Auch zur typi­schen Beide-arbei­ten-nicht-zu-knapp-Familie von heute pas­st, dass Ruedi (46) ganz andere Er­fahrungen macht: «Wenn ich sage, ich arbeite Voll­zeit, haben alle Verständ­nis. Wenn ich wiederum sage, dass ich gerade Papa-Tag habe, schwappt mir respekt­volle Aner­ken­nung entge­gen. Niemand kommt auf die Idee zu fragen, warum ich nicht an zwei Tagen die Woche zu den Kindern schaue.»

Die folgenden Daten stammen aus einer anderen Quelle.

Lemma wp_trace {A} law (G : cmd -> Prop) (p : prog A) Q tr :
  wp law (fun _ => G) p Q tr ->
  wp law any_call p (fun tr' o => Q tr' o /\
    exists tr'', tr' = tr ++ tr'' /\ Forall (fun e => G (event_cmd e)) tr'') tr.
Proof.
  revert tr. induction p as [a|why|c k IH]; intros tr H; simpl in *.
  - split; [done|]. exists []. by rewrite app_nil_r.
  - split; [done|]. exists []. by rewrite app_nil_r.
  - destruct H as [Hg H]. split; [done|]. intros r Hr.
    eapply wp_mono; [by apply IH, H|]. cbv beta. intros tr' o [HQ (tr'' & -> & Ht)].
    split; [done|]. exists (Event c r :: tr''). rewrite <- app_assoc. split; [done|by constructor].
Qed.

(** A run in an environment that obeys the law does what [wp] promises. *)
Section Adequacy.
Context {W : Type} (env : forall c : cmd, W -> resp c * W) (law : env_law) (guard : call_guard).

Lemma run_wp_from {A} (p : prog A) Q w tr0 :
  (forall tr c w, law tr c (env c w).1) ->
  wp law guard p Q tr0 ->
  let '(tr, o, _) := run env p w in
  Q (tr0 ++ tr) o /\
  forall tr1 c r tr2, tr = tr1 ++ Event c r :: tr2 -> guard (tr0 ++ tr1) c.
Proof.
  intros Hlaw. revert w tr0. induction p as [a|why|c k IH]; intros w tr0; simpl.
  - rewrite app_nil_r. intros H. split; [done|]. intros [|??] ????; simplify_list_eq.
  - rewrite app_nil_r. intros H. split; [done|]. intros [|??] ????; simplify_list_eq.
  - intros [Hg H]. pose proof (Hlaw tr0 c w) as Hr.
    destruct (env c w) as [r w1]. simpl in Hr.
    specialize (IH r w1 (tr0 ++ [Event c r]) (H r Hr)).
    destruct (run env (k r) w1) as [[tr o] w2].
    rewrite <- app_assoc in IH. destruct IH as [HQ HG]. split; [done|].
    intros tr1 c' r' tr2 [[-> <-]|(tr1' & -> & Heq)]%event_cons_inv.
    + by rewrite app_nil_r.
    + specialize (HG tr1' c' r' tr2 Heq). by rewrite <- app_assoc in HG.
Qed.

Theorem run_wp {A} (p : prog A) Q w :
  (forall tr c w, law tr c (env c w).1) ->
  wp law guard p Q [] ->
  let '(tr, o, _) := run env p w in
  Q tr o /\ forall tr1 c r tr2, tr = tr1 ++ Event c r :: tr2 -> guard tr1 c.
Proof. apply (run_wp_from p Q w []). Qed.
End Adequacy.

(** * Symbolic execution *)

(** The definitions of a component are unfolded by [autounfold with prog]. *)
Create HintDb prog.
#[export] Hint Unfold ebind try_else call ok throw deref : prog.

Ltac wp_unfold := autounfold with prog in *.

Ltac wp_simpl := cbn [bind finally app].

Ltac resp_simpl r :=
  cbn [resp Client.answer FS.answer Mounter.answer Executor.answer Cryptsetup.answer Sys.answer
       Net.answer Obs.answer] in r.

(** One step: a call is made and answered, or a condition is decided. *)
Ltac wp_step :=
  lazymatch goal with
  | |- wp _ _ (Call _ _) _ _ =>
      split; [|let r := fresh "r" in let Hr := fresh "Hr" in
               intros r Hr; resp_simpl r; wp_simpl]
  | |- wp _ _ (Ret ?a) ?Q ?tr => change (Q tr (Done a)); cbv beta
  | |- wp _ _ (Panic ?w) ?Q ?tr => change (Q tr (Panicked w)); cbv beta
  | |- wp _ _ ?p _ _ =>
      match p with
      | context [match ?x with _ => _ end] =>
          lazymatch x with
          | context [match ?y with _ => _ end] => fail
          | _ => destruct x eqn:?
          end
      end; wp_simpl
  end.

Ltac wp_run := wp_simpl; repeat wp_step.

(** Membership of a call in a recorded trace. *)
Create HintDb trace.
#[export] Hint Resolve list_elem_of_here list_elem_of_further : trace.

(** Membership in a trace whose last calls are known. *)
Ltac in_trace :=
  repeat first [ apply list_elem_of_here | apply list_elem_of_further
               | apply elem_of_app; right ]; fail.

(** Facts about pointers and comparisons, as propositions. *)
Ltac ptr_facts :=
  repeat match goal with
  | H : bool_decide (is_Some _) = true |- _ => apply bool_decide_eq_true in H as [? ?]
  | H : bool_decide (is_Some _) = false |- _ => apply bool_decide_eq_false, eq_None_not_Some in H
  | H : negb _ = true |- _ => apply negb_true_iff in H
  | H : negb _ = false |- _ => apply negb_false_iff in H
  end; zify_bool.

(** Use what the law says of the answers received. *)
Ltac use_answers :=
  repeat match goal with
  | H : both _ _ _ _ _ |- _ => destruct H as [? ?]
  | H : always ?c _ _ ?c _ |- _ => apply always_eq in H; simplify_eq
  end.

(** Membership in a trace with unknown segments. *)
Lemma elem_of_app_l (e : event) tr1 tr2 : e ∈ tr1 -> e ∈ tr1 ++ tr2.
Proof. rewrite elem_of_app. auto. Qed.
Lemma elem_of_app_r (e : event) tr1 tr2 : e ∈ tr2 -> e ∈ tr1 ++ tr2.
Proof. rewrite elem_of_app. auto. Qed.
#[export] Hint Resolve elem_of_app_l elem_of_app_r : trace.

Ltac in_app := solve [eauto 30 with trace].
(* ===== verification/Csi.v ===== *)
(** The abstract specification of the Controller service: [csi] says, in terms of
    the account alone, what each request may do and answer: one atomic change or
    none. *)
From S2P Require Import Prelude GoStrings Types Errors Metrics Effects LinodeVolumes Sizes Config Controller ControllerProofs Cloud.

(** * The service as one program *)

Inductive Request :=
| ReqCreate (req : CreateVolumeRequest)
| ReqDelete (volumeId : string)
| ReqPublish (req : ControllerPublishVolumeRequest)
| ReqUnpublish (req : ControllerUnpublishVolumeRequest)
| ReqExpand (req : ControllerExpandVolumeRequest)
| ReqValidate (req : ValidateVolumeCapabilitiesRequest)
| ReqList (req : ListVolumesRequest).

Inductive Answer :=
| AnsCreate (v : CsiVolume)
| AnsDelete
| AnsPublish (context : gmap string string)
| AnsUnpublish
| AnsExpand (resp : ControllerExpandVolumeResponse)
| AnsValidate (confirmed : option (list (option VolumeCapability)))
| AnsList (resp : ListVolumesResponse).

Definition answering {A} (f : A -> Answer) (p : eprog A) : eprog Answer :=
  let! a := p in ok (f a).

Definition handle (cs : ControllerServer) (q : Request) : eprog Answer :=
  match q with
  | ReqCreate req => answering AnsCreate (CreateVolume cs req)
  | ReqDelete id => answering (fun _ => AnsDelete) (DeleteVolume id)
  | ReqPublish req => answering AnsPublish (ControllerPublishVolume req)
  | ReqUnpublish req => answering (fun _ => AnsUnpublish) (ControllerUnpublishVolume req)
  | ReqExpand req => answering AnsExpand (ControllerExpandVolume req)
  | ReqValidate req => answering AnsValidate (ValidateVolumeCapabilities req)
  | ReqList req => answering AnsList (ListVolumes req)
  end.

(** * The abstract specification *)

Section Spec.
Context (instances : gmap Z InstInfo) (cs : ControllerServer).

(** One more volume may be attached to the instance [l]. *)
Definition room (a : Account) (l : Z) : Prop :=
  exists inst, instances !! l = Some inst /\
    Z.of_nat (attached_to l a) + Z.of_nat (ii_Disks inst)
      < maxVolumeAttachments (instance_memory (ii_Specs inst)) <= 64.

(** The volume is as the request asks. *)
Definition made_for (a : Account) (req : CreateVolumeRequest) (size : Z) (i : VolInfo) : Prop :=
  vi_Label i = request_label cs req /\
  vi_Region i = requested_region cs (cv_AccessibilityRequirements req) /\
  match cv_VolumeContentSource req with
  | None =>
      vi_Size i = bytesToGB size /\
      vi_Encryption i = if encryption_asked req then "enabled" else "disabled"
  | Some source =>
      exists srcid key j,
        source = ContentVolume (Some srcid) /\ ParseLinodeVolumeKey srcid = inr key /\
        a !! VolumeID key = Some j /\
        vi_Size i = vi_Size j /\ vi_Region i = vi_Region j /\ vi_Encryption i = vi_Encryption j
  end.

(** What CreateVolume answers of the volume [id]. *)
Definition describe (req : CreateVolumeRequest) (size : Z) (id : Z) (i : VolInfo) : CsiVolume :=
  {| csi_VolumeId := GetVolumeKey (CreateLinodeVolumeKey id (vi_Label i));
     csi_CapacityBytes := size;
     csi_VolumeContext := createVolumeContext req (as_volume id i);
     csi_ContentSource := cv_VolumeContentSource req;
     csi_AccessibleTopology := [{| Segments := {[VolumeTopologyRegion := vi_Region i]} |}] |}.

Definition request_valid (req : CreateVolumeRequest) (size : Z) : Prop :=
  validateCreateVolumeRequest req = None /\ getRequestCapacitySize (cv_CapacityRange req) = inr size.

(** The answer is [ans], or an error: the call that made the change, or the wait
    for it, may have failed. *)
Definition or_error (ans : Answer) (r : goerror + Answer) : Prop := r = inr ans \/ is_inl r = true.

Inductive csi (a : Account) : Request -> goerror + Answer -> Account -> Prop :=
| Refused q e : csi a q (inl e) a
| Create_new req size id i r :
    request_valid req size -> (forall id', ~ has_label a (request_label cs req) id') ->
    fresh_volume a id i -> made_for a req size i ->
    or_error (AnsCreate (describe req size id i)) r ->
    csi a (ReqCreate req) r (<[id := i]> a)
| Create_again req size id i :
    request_valid req size -> (forall id', has_label a (request_label cs req) id' <-> id' = id) ->
    a !! id = Some i -> (cv_VolumeContentSource req = None -> vi_Size i = bytesToGB size) ->
    csi a (ReqCreate req) (inr (AnsCreate (describe req size id i))) a
| Delete_gone vid id :
    VolumeIdAsInt "DeleteVolume" vid = inr id -> a !! id = None ->
    csi a (ReqDelete vid) (inr AnsDelete) a
| Delete_volume vid id i r :
    VolumeIdAsInt "DeleteVolume" vid = inr id -> a !! id = Some i -> vi_LinodeID i = None ->
    or_error AnsDelete r ->
    csi a (ReqDelete vid) r (delete id a)
| Publish_again req l id i :
    validateControllerPublishVolumeRequest req = inr (l, id) ->
    a !! id = Some i -> vi_LinodeID i = Some l ->
    csi a (ReqPublish req) (inr (AnsPublish {[devicePathKey := vi_Path i]})) a
| Publish_attach req l id i r :
    validateControllerPublishVolumeRequest req = inr (l, id) ->
    a !! id = Some i -> vi_LinodeID i = None -> room a l ->
    or_error (AnsPublish {[devicePathKey := vi_Path i]}) r ->
    csi a (ReqPublish req) r (alter (set_LinodeID (Some l)) id a)
| Unpublish_gone req l id :
    NodeIdAsInt "ControllerUnpublishVolume" (cu_NodeId req) = inr l ->
    VolumeIdAsInt "ControllerUnpublishVolume" (cu_VolumeId req) = inr id ->
    (forall i, a !! id = Some i -> exists l', vi_LinodeID i = Some l' /\ l' <> l) ->
    csi a (ReqUnpublish req) (inr AnsUnpublish) a
| Unpublish_detach req l id i r :
    NodeIdAsInt "ControllerUnpublishVolume" (cu_NodeId req) = inr l ->
    VolumeIdAsInt "ControllerUnpublishVolume" (cu_VolumeId req) = inr id ->
    a !! id = Some i -> (vi_LinodeID i = None \/ vi_LinodeID i = Some l) ->
    or_error AnsUnpublish r ->
    csi a (ReqUnpublish req) r (alter (set_LinodeID None) id a)
| Expand_volume req id i size r :
    VolumeIdAsInt "ControllerExpandVolume" (ce_VolumeId req) = inr id ->
    getRequestCapacitySize (ce_CapacityRange req) = inr size ->
    a !! id = Some i -> vi_Size i <= bytesToGB size ->
    or_error (AnsExpand {| er_CapacityBytes := size; er_NodeExpansionRequired := false |}) r ->
    csi a (ReqExpand req) r (alter (set_Size (bytesToGB size)) id a)
| Read_validate req r : csi a (ReqValidate req) r a
| Read_list req r : csi a (ReqList req) r a.

(** The step as a relation between the account, the outcome and the account after. *)
Definition does (q : Request) (a : Account) (o : outcome (goerror + Answer)) (a' : Account) : Prop :=
  exists r, o = Done r /\ csi a q r a'.

Definition refines (q : Request) : Prop :=
  forall a, swp (documented instances) (handle cs q) (fun a' o => does q a o a') a.
End Spec.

Streng getak­tet und gezwun­ge­ner­mas­sen diszi­pli­niert sind beider Leben, «das fängt früh am Morgen damit an, dass Ruedi das Früh­stück zube­rei­tet, während ich dusche, und gleich­zei­tig bei den Kindern der Wecker klin­gelt», erzählt Elisa­betta, «nur so sind wir alle recht­zei­tig parat». Dann sind da all die Rituale, die man mit Kindern wieder lebt, so Ruedi: «Kinder­ge­burts­tage, die Advents­zeit mit all ihren Akti­vi­tä­ten, dann natür­lich auch bei den Haus­auf­ga­ben präsent sein und vieles mehr. Das dichte Programm ist Dauer­zu­stand.» Er vermisse zwar erstaun­li­cher­weise die Konzert­be­su­che nicht, die früher zu seinem Alltag gehör­ten, «aber man mutiert schon ein wenig zu einer geteil­ten Persön­lich­keit mit der Zeit, wenn man sowohl die Familie als auch das Arbei­ten ernst nimmt. Man hat stets das Gefühl, beidem nicht genügen zu können.»

Wir sind total privi­le­giert im Vergleich zu Eltern, die beide so viel als irgend möglich arbei­ten müssen, um über­haupt über die Runden zu kommen.

Und plötz­lich ist da im freund­li­chen Haus der Familie mit Sinn für Humor ein Hauch von Melan­cho­lie. Ja, das schlechte Gewis­sen gehöre als Konstante dazu, sagt Elisa­betta, und Ruedi: «Auch eine leise Trauer darüber, dass die Zeit so schnell vergeht, dass die Kinder so schnell gross werden. Ich vermisse diese verrückte Zeit bereits, wenn ich darüber nach­denke.» Einem Moment des Schwei­gens folgt der Gedanke an andere Fami­lien. Solche, von denen es heut­zu­tage auch nicht wenige gibt. Ruedi: «Wir sind ja sehr privi­le­giert mit unseren Berufen. Manch­mal frage ich mich, wie es für Eltern ist, wo beide in prekä­ren Jobs arbei­ten müssen, möglichst viel, um über­haupt über die Runden zu kommen …», und Elisa­betta: «Ja genau, wie fühlt sich wohl ihre Zerris­sen­heit an?»